Food Insecurity in Pakistan
Climate change has exacerbated the vulnerabilities in Pakistan’s agriculture sector, resulting in unpredictable weather patterns, protracted droughts, and increased pest infestations, all of which endanger food security and economic stability. These changes underscore the importance of transformative solutions for mitigating the effects of climate change. Agriculture is also the backbone of the Pakistani economy, employing more than 68 percent of the population and accounting for 21 percent of the Gross Domestic Product (GDP). Pakistan’s dependency on agriculture is under threat as the country has been identified as one of the most vulnerable to climate change. Recent events, such as the devastating floods in 2022, have highlighted that climate change poses an existential threat to agriculture and livelihood. These floods have claimed over 1739 lives, led to widespread displacement, and resulted in USD $40 billion worth of economic damages.
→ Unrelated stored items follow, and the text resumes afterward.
(** X2. When [uuid.v4()] never returns the same value twice, a fetch that
    resolves with an array leaves a list whose keys are pairwise
    different, and so is every filtered list computed from it. *)
Theorem fetched_keys_unique
        (toLowerCase : jsstring -> jsstring) (uuid : nat -> jsstring)
        (Hfresh : forall i j, uuid i = uuid j -> i = j)
        (raw : list Job) (s : State) (text : jsstring) :
  let s' := fetchJobs_settle (Resolved (JobsArray raw)) uuid s in
  NoDup (map keyExtractor (jobs s'))
  /\ NoDup (map keyExtractor (filteredJobs s'))
  /\ NoDup (map keyExtractor (filteredJobs (handleSearchChange toLowerCase text s'))).
Proof.
  assert (H : NoDup (map id (jobsWithIds uuid 0 raw))).
  { rewrite jobsWithIds_ids. apply NoDup_map_injective; [exact Hfresh | apply seq_NoDup]. }
  destruct s as [a b c d e f g h i j k l m n q p]. cbv zeta. simpl.
  split; [exact H|]. split; [exact H|]. now apply filter_keeps_ids_apart.
Qed.

Lemma fetched_keys_unique_witness :
  (forall i j, sampleUuid i = sampleUuid j -> i = j)
  /\ NoDup (map keyExtractor
              (jobs (fetchJobs_settle samplePayload sampleUuid initialState))).
Proof.
  split; [exact sampleUuid_injective|].
  exact (proj1 (fetched_keys_unique asciiLower sampleUuid sampleUuid_injective
                  [rawEngineer; rawDesigner] initialState (lit "a"))).
Defined.

(** X3. Saved entries are matched by identifier and every fetch hands out
    new identifiers: when none of the values of [uuid.v4()] is the
    identifier of a saved entry, no row of the fetched list is shown as
    saved, whatever was saved before. *)
Theorem fetched_rows_not_saved
        (uuid : nat -> jsstring) (raw : list Job) (s : State)
        (Hnew : forall k, ~ In (uuid k) (map id (savedJobs s))) :
  let s' := fetchJobs_settle (Resolved (JobsArray raw)) uuid s in
  savedJobs s' = savedJobs s
  /\ forall item, In item (jobs s') -> saveButtonLabel s' item = lit "Save Job".
Proof.
  cbv zeta.
  assert (Hs : savedJobs (fetchJobs_settle (Resolved (JobsArray raw)) uuid s) = savedJobs s)
    by now destruct s.
  assert (Hj : jobs (fetchJobs_settle (Resolved (JobsArray raw)) uuid s)
               = jobsWithIds uuid 0 raw) by now destruct s.
  split; [exact Hs|]. intros item Hin. unfold saveButtonLabel. rewrite Hs, Hj in *.
  assert (E : isSaved (savedJobs s) item = false).
  { apply isSaved_not_In. apply (in_map id) in Hin. rewrite jobsWithIds_ids in Hin.
    apply in_map_iff in Hin as [k [<- _]]. apply Hnew. }
  now rewrite E.
Qed.

Lemma fetched_rows_not_saved_witness :
  (forall k, ~ In (sampleUuid (2 + k)) (map id (savedJobs (handleSaveJob jobEngineer filledForm))))
  /\ saveButtonLabel filledForm jobEngineer = lit "Save Job"
  /\ saveButtonLabel (handleSaveJob jobEngineer filledForm) jobEngineer = lit "Saved"
  /\ forall item,
       In item (jobs (fetchJobs_settle samplePayload (fun k => sampleUuid (2 + k))
                        (handleSaveJob jobEngineer filledForm))) ->
       saveButtonLabel (fetchJobs_settle samplePayload (fun k => sampleUuid (2 + k))
                          (handleSaveJob jobEngineer filledForm)) item
       = lit "Save Job".
Proof.
  assert (H : forall k, ~ In (sampleUuid (2 + k))
                          (map id (savedJobs (handleSaveJob jobEngineer filledForm)))).
  { intros k [E | []]. change (id jobEngineer) with (sampleUuid 0) in E.
    apply sampleUuid_injective in E. discriminate E. }
  split; [exact H|]. split; [reflexivity|]. split; [reflexivity|].
  exact (proj2 (fetched_rows_not_saved (fun k => sampleUuid (2 + k))
                  [rawEngineer; rawDesigner] (handleSaveJob jobEngineer filledForm) H)).
Defined.

(* ------------------------------------------------------------------ *)
(** ** Searching *)

Lemma Substring_trans (a b c : jsstring) :
  Substring a b -> Substring b c -> Substring a c.
Proof.
  intros [p1 [q1 ->]] [p2 [q2 ->]]. exists (p2 ++ p1), (q1 ++ q2).
  now rewrite <- !app_assoc.
Qed.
Since the floods of 2022, Pakistan has also been suffering from severe food insecurity. The floods have exacerbated the pre-existing problems of low agricultural output, political and economic instability, and corruption. According to the 2018 National Nutrition Survey, 36.9 percent of the population was food insecure in 2018. In the 2023 Global Hunger Index, Pakistan ranked 102 out of 125 countries, presenting a dangerous level of hunger. The rest of the region also faces food security concerns, with Bangladesh ranking 81 and Afghanistan ranking 114.
Addressing Non-Traditional Security Challenges with Nuclear Energy
Nuclear energy is a clean and affordable energy resource which does not emit greenhouse gases. By extension, nuclear technology is a resilient means to address climate-induced agricultural challenges. Pakistan has previously relied on nuclear technology for its agricultural sector with the support of the IAEA.
Pakistan’s dependency on agriculture is under threat as the country has been identified as one of the most vulnerable to climate change.
The IAEA has monitored Pakistan’s nuclear program to ensure the safe and legal use of its nuclear energy program. The IAEA works with 164 member states and international partners to confirm nuclear powers’ adherence to legal obligations for peaceful nuclear use by facilitating information exchange and putting safeguards in place to detect and prevent misuse. By collaborating with the IAEA, Pakistan has increased the credibility of its use of nuclear technology in the eyes of other states and international organizations.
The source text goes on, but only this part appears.